This study is the first to directly demonstrate in vivo that Lecanemab activates microglia via its Fc fragment to induce the molecular mechanism of Aβ plaque clearance, providing critical mechanistic insights into anti-Aβ immunotherapy for Alzheimer's disease.
Literature Overview
This paper, entitled 'The Alzheimer’s therapeutic Lecanemab attenuates Aβ pathology by inducing an amyloid-clearing program in microglia' and published in Nature Neuroscience, reviews and summarizes the mechanism of Lecanemab in Aβ pathology clearance. The study used a mouse model engrafted with human microglia combined with single-cell RNA sequencing and spatial transcriptomic analysis, revealing that Lecanemab activates microglia in a FcγR-dependent manner, thereby enhancing key functions such as phagocytosis, lysosomal degradation, metabolic reprogramming, and antigen presentation, which promote Aβ clearance. Additionally, the study identified SPP1/osteopontin as a key factor significantly upregulated during Lecanemab treatment and experimentally confirmed its role in Aβ clearance. These findings provide important clues for optimizing immunotherapy strategies for Alzheimer's disease.Background Knowledge
One of the major pathological features of Alzheimer’s disease (AD) is the deposition of β-amyloid (Aβ) into amyloid plaques. Accumulation of Aβ plaques is closely associated with neuroinflammation, neuronal damage, and cognitive decline; therefore, clearing these plaques has become a key therapeutic goal. In recent years, anti-Aβ monoclonal antibodies such as Lecanemab and Aducanumab have been developed to target and clear Aβ plaques. Although Lecanemab has shown some efficacy in clinical trials, its exact mechanism remains unclear. The traditional view holds that antibodies activate microglia via FcγR to promote Aβ phagocytosis and clearance, yet lacks direct in vivo evidence. Moreover, FcγR activation may trigger pro-inflammatory responses that could compromise therapeutic efficacy. Therefore, how to effectively clear Aβ plaques without inducing excessive inflammation has become a central challenge in current AD research. This study utilized a mouse model lacking endogenous microglia and engrafted with human microglia to evaluate the effects of Lecanemab and its Fc-silenced mutant (LALA-PG) on Aβ plaque clearance. The study also employed spatial transcriptomic and single-cell sequencing techniques to reveal the transcriptional programs induced by Lecanemab, providing mechanistic insights for future targeted regulation and therapeutic optimization.

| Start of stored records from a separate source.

Lemma awp_terminer_indisponible (R : Engine -> Prop) t e message :
  lieu t MissionState.RUNNING e ->
  awp (terminer_indisponible date mot_hors_ascii equivaut mr r tid message)
    (fun _ e' => exists t' st, lieu t' st e' /\ appele t (Indisponible message) t' st) R e.
Proof.
  intros He. unfold terminer_indisponible. eapply awp_machine; [done|]. intros m _ [Hm _].
  eapply awp_calme; [intros ?; by eexists _, _|done|]. intros d e1 H1.
  eapply awp_ecrire; [done|done|]. intros e2 H2.
  assert (Hr : reprenable message <-> re_reessayer (remede (cl_cause (classer mot_hors_ascii equivaut message None None None))) = true)
    by done.
  revert Hr. generalize (classer mot_hors_ascii equivaut message None None None). intros c Hr.
  eapply awp_tache; [done|]. rewrite Hm. change (em_max_retries meta) with MAX_RETRIES_PER_TASK.
  destruct (re_reessayer _ && _) eqn:Eb; apply awp_bind.
  - apply andb_true_iff in Eb as [_ Hlt%Z.ltb_lt]. cbn in Hlt.
    eapply awp_ecrire; [done|done|]. intros e3 H3. apply awp_tail.
    eapply awp_calme; [auto with tranquille|done|]. intros [] e4 H4. apply awp_ret.
    eapply awp_mono; [apply (awp_liberer R _ _ _ H4); [by apply (bool_decide_unpack _)|]| |done].
    { intros Ht. const_absurd Ht. }
    intros [] e5 (st & H5 & Hst). eexists _, st. split; [exact H5|]. split; try done.
    + intros _. split_and!; [done|done|]. rewrite Hst; [by apply (bool_decide_unpack _)|by apply (bool_decide_unpack _)].
    + by intros (_ & o & ? & _).
  - eapply awp_ecrire; [done|done|]. intros e3 H3. apply awp_tail.
    eapply awp_calme; [auto with tranquille|done|]. intros [] e4 H4. apply awp_ret.
    eapply awp_mono; [apply (awp_liberer R _ _ _ H4); [by apply (bool_decide_unpack _)|]| |done].
    { intros _. by apply (bool_decide_unpack _). }
    intros [] e5 (st & H5 & Hst). eexists _, st. split; [exact H5|]. split; try done.
    + by intros (_ & o & ? & _).
    + intros x Hx. injection Hx as <-. intros Hx%Hr Hlt. rewrite Hx in Eb. apply Z.ltb_ge in Eb. cbn in Eb. lia.
Qed.

Lemma awp_validate {B} (R : Engine -> Prop) (post : B -> Engine -> Prop) (f : ValidationOutcome.t -> M Engine B) t st e :
  lieu t st e ->
  (forall e', lieu t st e' -> awp (f (evaluate t (default ["result_present"] crit))) post R e') ->
  awp (bind (fun e => let '(v, vl) := validate t (en_valid e) in (Ok v, set_valid vl e)) f) post R e.
Proof.
  intros He Hf. unfold awp, bind, validate. cbv beta iota zeta.
  rewrite (li_id _ _ _ He), (li_criteria _ _ _ He). apply Hf. eapply lieu_fixe; [|exact He]. by split.
Qed.

(** Under the lock the execution is VALIDATING: sending it to review raises. *)
Lemma awp_appliquer_verdict (R : Engine -> Prop) t e o tid' :
  lieu t MissionState.VALIDATING e -> tx_status t = TaskStatus.RUNNING ->
  (o = ValidationOutcome.NEEDS_REVIEW -> forall e', en_ordre e' -> R e') ->
  awp (appliquer_verdict mr r tid' o) (fun _ e' => exists t', lieu t' MissionState.VALIDATING e'
    /\ tx_status t' <> TaskStatus.RUNNING
    /\ (tx_status t' = TaskStatus.PENDING -> tx_retries t < MAX_RETRIES_PER_TASK /\ tx_retries t' = tx_retries t + 1)
    /\ (tx_status t' <> TaskStatus.PENDING -> tx_retries t' = tx_retries t)
    /\ (tx_status t' = TaskStatus.COMPLETED -> o = ValidationOutcome.PASS)
    /\ (o = ValidationOutcome.PASS -> t' = tx_with_status TaskStatus.COMPLETED t)) R e.
Proof.
  intros He Ht HR. destruct o; cbn [appliquer_verdict].
  1,2: eapply awp_ecrire; [done|done|]; intros e1 H1; apply awp_tail; (eapply awp_calme; [auto with tranquille|done|]);
    intros [] e2 H2; apply awp_ret; by eexists.
  - eapply awp_machine; [done|]. intros m _ [Hm _]. eapply awp_tache; [done|]. rewrite Hm.
    change (em_max_retries meta) with MAX_RETRIES_PER_TASK. destruct (Z.ltb_spec (tx_retries t) MAX_RETRIES_PER_TASK).
    + apply awp_tail. eapply awp_ecrire; [done|done|]. intros e1 H1. apply awp_ret. by eexists.
    + eapply awp_ecrire; [done|done|]. intros e1 H1. apply awp_tail. eapply awp_calme; [auto with tranquille|done|].
      intros [] e2 H2. apply awp_ret. by eexists.
  - destruct (li_machine _ _ _ He) as (m & Hm & Hst & _).
    destruct (passer_refused mr MissionState.WAITING_APPROVAL "Needs human review" m e Hm) as (x & E & _);
      [by rewrite Hst|rewrite Hst; by apply (bool_decide_unpack _)|].
    unfold awp. rewrite (bind_err _ _ _ _ _ E). by apply HR, (li_ordre _ _ _ He).
Qed.

Lemma check_criteria_pass t l : check_criteria t l <> Some ValidationOutcome.PASS.
Proof. induction l as [|c l IH]; cbn; [done|]. by repeat case_match. Qed.

Lemma evaluate_pass t l : evaluate t l = ValidationOutcome.PASS -> no_result t = false /\ no_errors t = true.
Proof.
  unfold evaluate. pose proof (check_criteria_pass t l). destruct (check_criteria t l); [congruence|].
  by destruct (no_result t), (no_errors t).
Qed.

Lemma evaluate_good t l :
  no_result t = false -> no_errors t = true -> "needs_human_review" ∉ l -> evaluate t l = ValidationOutcome.PASS.
Proof.
  intros Hr He Hl. unfold evaluate. assert (check_criteria t l = None) as ->; [|by rewrite Hr, He].
  induction l as [|c l IH]; cbn; [done|]. rewrite Hr, He, !andb_false_r. cbn.
  apply not_elem_of_cons in Hl as [Hc Hl]. rewrite bool_decide_eq_false_2 by done. by apply IH.
Qed.

(** A result, or that nobody could serve: nothing else is raised of it. *)
Definition attendu (i : issue) : Prop := satisfaisante i \/ exists message, i = Indisponible message.
Definition sans_surprise (R : Engine -> Prop) (i : issue) : Prop := (forall e, en_ordre e -> R e) \/ attendu i.

Lemma awp_terminer_rendu (R : Engine -> Prop) t e o :
  lieu t MissionState.RUNNING e -> tx_status t = TaskStatus.RUNNING -> tx_errors t = [] -> sans_surprise R (Rendu o) ->
  awp (terminer_rendu date json_dumps mr r tid o)
    (fun _ e' => exists t' st, lieu t' st e' /\ appele t (Rendu o) t' st) R e.
Proof.
  intros He Ht Herr HR. unfold terminer_rendu. eapply awp_calme; [intros ?; by eexists _, _|done|]. intros d e1 H1.
  eapply awp_ecrire; [done|done|]. intros e2 H2. eapply awp_passer; [done|right; const_elem|]. intros e3 H3.
  eapply awp_tache; [done|]. eapply awp_validate; [done|]. intros e4 H4.
  revert H4. set (t1 := tx_served _ _ _ t). intros H4.
  assert (Hgood : satisfaisante (Rendu o) -> evaluate t1 (default ["result_present"] crit) = ValidationOutcome.PASS).
  { intros (Hc & o' & Ho & Hres). injection Ho as <-. apply evaluate_good; [|unfold no_errors; cbn; by rewrite Herr|done].
    unfold no_result. cbn. by destruct (oc_result o) as [[]|]. }
  pose proof (evaluate_pass t1 (default ["result_present"] crit)) as Hpass.
  revert Hgood Hpass. generalize (evaluate t1 (default ["result_present"] crit)). intros v Hgood Hpass.
  eapply awp_ecrire; [done|done|]. intros e5 H5. apply awp_bind.
  eapply awp_mono; [eapply (awp_appliquer_verdict R _ _ v _ H5)| |done].
  { done. }
  { intros ->. destruct HR as [HR|[Hs|(message & Hm)]]; [done| |done]. by apply Hgood in Hs. }
  intros [] e6 (t' & H6 & Hr & Hp & Hover & Hv & Hv'). eapply awp_mono; [apply (awp_liberer R _ _ _ H6)| |done].
  { by apply (bool_decide_unpack _). }
  { intros _. const_elem. }
  intros [] e7 (st & H7 & Hst). exists t', st. split; [done|]. split.
  - intros Hpe. destruct (Hp Hpe) as [? ?]. split_and!; [done|done|]. rewrite Hst; [const_elem|]. rewrite Hpe.
    by apply (bool_decide_unpack _).
  - done.
  - intros Hc. pose proof (Hv Hc) as ->. rewrite (Hv' eq_refl). destruct (Hpass eq_refl) as [Hnr Hne].
    unfold no_result in Hnr. cbn in Hnr. destruct (oc_result o) as [v|] eqn:Ev; [|done]. exists o, v. split_and!; try done.
    by intros ->.
  - intros Hs. rewrite (Hv' (Hgood Hs)). done.
  - done.
Qed.

(** ** A call *)

Abbreviation commencer := (MissionExecution.commencer date perf vue matcher).
Abbreviation terminer_tache := (MissionExecution.terminer_tache date json_dumps mot_hors_ascii equivaut).

(** The states from which a task is begun. *)
Definition pret (st : MissionState.t) : Prop := st ∈ [MissionState.READY; MissionState.RUNNING; MissionState.VALIDATING].

Lemma actif_pret st : actif st -> pret st.
Proof. intros H. apply elem_of_cons in H as [->|H%list_elem_of_singleton]; [|rewrite H]; const_elem. Qed.

(** What the first half leaves: a task engaged, or refused for want of time. *)
Definition commence (t : TaskExecution) (d : debut) (t' : TaskExecution) (st : MissionState.t) : Prop :=
  tx_retries t' = tx_retries t /\
  match d with
  | Engage r' _ => r' = r /\ st = MissionState.RUNNING /\ tx_status t' = TaskStatus.RUNNING /\ tx_errors t' = []
  | Refuse_ _ => ~ du_temps /\ tx_status t' = TaskStatus.FAILED
  | Introuvable => False
  end.

Lemma awp_commencer (R : Engine -> Prop) t st e :
  lieu t st e -> pret st -> levable R ->
  awp (commencer mr tid) (fun d e' => exists t' st', lieu t' st' e' /\ commence t d t' st') R e.
Proof.
  intros He Hst HR. unfold MissionExecution.commencer. eapply awp_step; [done|]. rewrite (li_known _ _ _ He).
  eapply awp_budget; [done|done|]. intros cb e1 H1 Hcb. destruct (Qle_bool cb.2 cb.1) eqn:Eb.
  - unfold refuser_pour_budget. eapply awp_machine; [done|]. intros m _ _.
    eapply awp_budget; [done|done|]. intros cb1 e2 H2 _.
    eapply awp_calme; [intros ?; by eexists _, _|done|]. intros d e3 H3.
    eapply awp_ecrire; [done|done|]. intros e4 H4.
    eapply awp_budget; [done|done|]. intros cb2 e5 H5 _.
    eapply awp_calme; [auto with tranquille|done|]. intros [] e6 H6. apply awp_ret. eexists _, st. split; [done|].
    split; [done|]. split; [|done]. intros Ht. by apply Hcb in Ht.
  - eapply awp_passer; [done| |].
    { clear -Hst. repeat (apply elem_of_cons in Hst as [->|Hst]); [right; const_elem|by left|right; const_elem|].
      by apply elem_of_nil in Hst. }
    intros e2 H2. eapply awp_calme; [auto with tranquille|done|]. intros [] e3 H3.
    eapply awp_ecrire; [done|done|]. intros e4 H4. eapply awp_tache; [done|].
    eapply awp_calme; [|done|]. { intros e5. destruct (assign matcher _ (en_coord e5)) as [a c] eqn:E. eexists _, _. split; [done|by split]. }
    intros a e5 H5. eapply awp_calme; [intros ?; by eexists _, _|done|]. intros d e6 H6.
    eapply awp_ecrire; [done|done|]. intros e7 H7. eapply awp_machine; [done|]. intros m _ _.
    eapply awp_calme; [auto with tranquille|done|]. intros [] e8 H8. apply awp_ret. eexists _, _. split; [done|]. done.
Qed.

Lemma awp_terminer_tache (R : Engine -> Prop) t e physiques i :
  lieu t MissionState.RUNNING e -> tx_status t = TaskStatus.RUNNING -> tx_errors t = [] ->
  sans_surprise R i ->
  awp (terminer_tache mr r tid physiques i) (fun _ e' => exists t' st, lieu t' st e' /\ appele t i t' st) R e.
Proof.
  intros He Ht Herr HR. unfold MissionExecution.terminer_tache. eapply awp_ecrire; [done|done|]. intros e1 H1.
  assert (Hap : forall t' st, appele (tx_with_physiques physiques t) i t' st -> appele t i t' st) by (intros t' st []; by split).
  destruct i as [o|message|x].
  - eapply awp_mono; [apply (awp_terminer_rendu R _ _ o H1); [done|done|]| |done].
    { destruct HR as [HR|[Hs|Hm]]; [by left|right; by left|by right; right]. }
    intros [] e2 (t' & st & H2 & Ha). exists t', st. by split; [|apply Hap].
  - eapply awp_mono; [apply (awp_terminer_indisponible R _ _ message H1)| |done].
    intros [] e2 (t' & st & H2 & Ha). exists t', st. by split; [|apply Hap].
  - destruct HR as [HR|[(_ & o & Ho & _)|(message & Hm)]]; [|done|done]. by apply HR, (li_ordre _ _ _ H1).
Qed.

Research Methods and Experiments
The research team used a human microglia-engrafted mouse model lacking endogenous microglia (AppNL-G-F Csf1rΔFIRE/ΔFIRE) to assess the effects of Lecanemab and its Fc-silent mutant (LALA-PG) on Aβ plaque clearance. Mice were administered 10 mg kg⁻¹ of Lecanemab or LALA-PG via intraperitoneal injection weekly for 8 weeks. Confocal microscopy was used to evaluate antibody localization in brain tissue and microglial phagocytosis of Aβ plaques. Additionally, the study employed spatial transcriptomics (Nova-ST) and single-cell RNA sequencing to analyze microglial transcriptional changes, particularly focusing on pathways related to phagosomes, lysosomes, antigen presentation, and metabolic reprogramming. Finally, through gene expression analysis, the researchers identified SPP1 (osteopontin) as significantly upregulated following Lecanemab treatment and validated its Aβ-clearing enhancing effects in both in vitro and in vivo experiments.Key Conclusions and Perspectives
Research Significance and Prospects
This study directly validated in an animal model the mechanism by which Lecanemab activates microglia through FcγR to clear Aβ, resolving a long-standing debate on whether antibody-mediated Aβ clearance is microglia-dependent. The discovery of SPP1 as a key effector factor in therapeutic response opens new avenues for developing adjuvant factors or biomarkers to enhance Aβ clearance. Moreover, this study supports the strategy of optimizing FcγR signaling in immunotherapy to improve efficacy and reduce side effects. Future studies may further explore the clinical potential of SPP1 and other Lecanemab-induced genes in AD therapy, as well as their roles in alternative anti-Aβ treatment modalities.
Conclusion
This study systematically elucidated the molecular mechanism by which Lecanemab clears Aβ plaques, confirming its dependence on microglial FcγR function. Using spatial transcriptomic and single-cell sequencing approaches, the study identified key gene programs involved in phagocytosis, degradation, and antigen presentation, and for the first time established SPP1 as a crucial factor in promoting Aβ clearance. These findings not only provide mechanistic support for anti-Aβ immunotherapy but also lay the foundation for optimizing future therapeutic strategies and developing personalized interventions. The study further highlights the central role of microglia in AD treatment, suggesting that functional reprogramming or targeted activation of microglial signaling pathways may be a key direction for next-generation immunotherapies.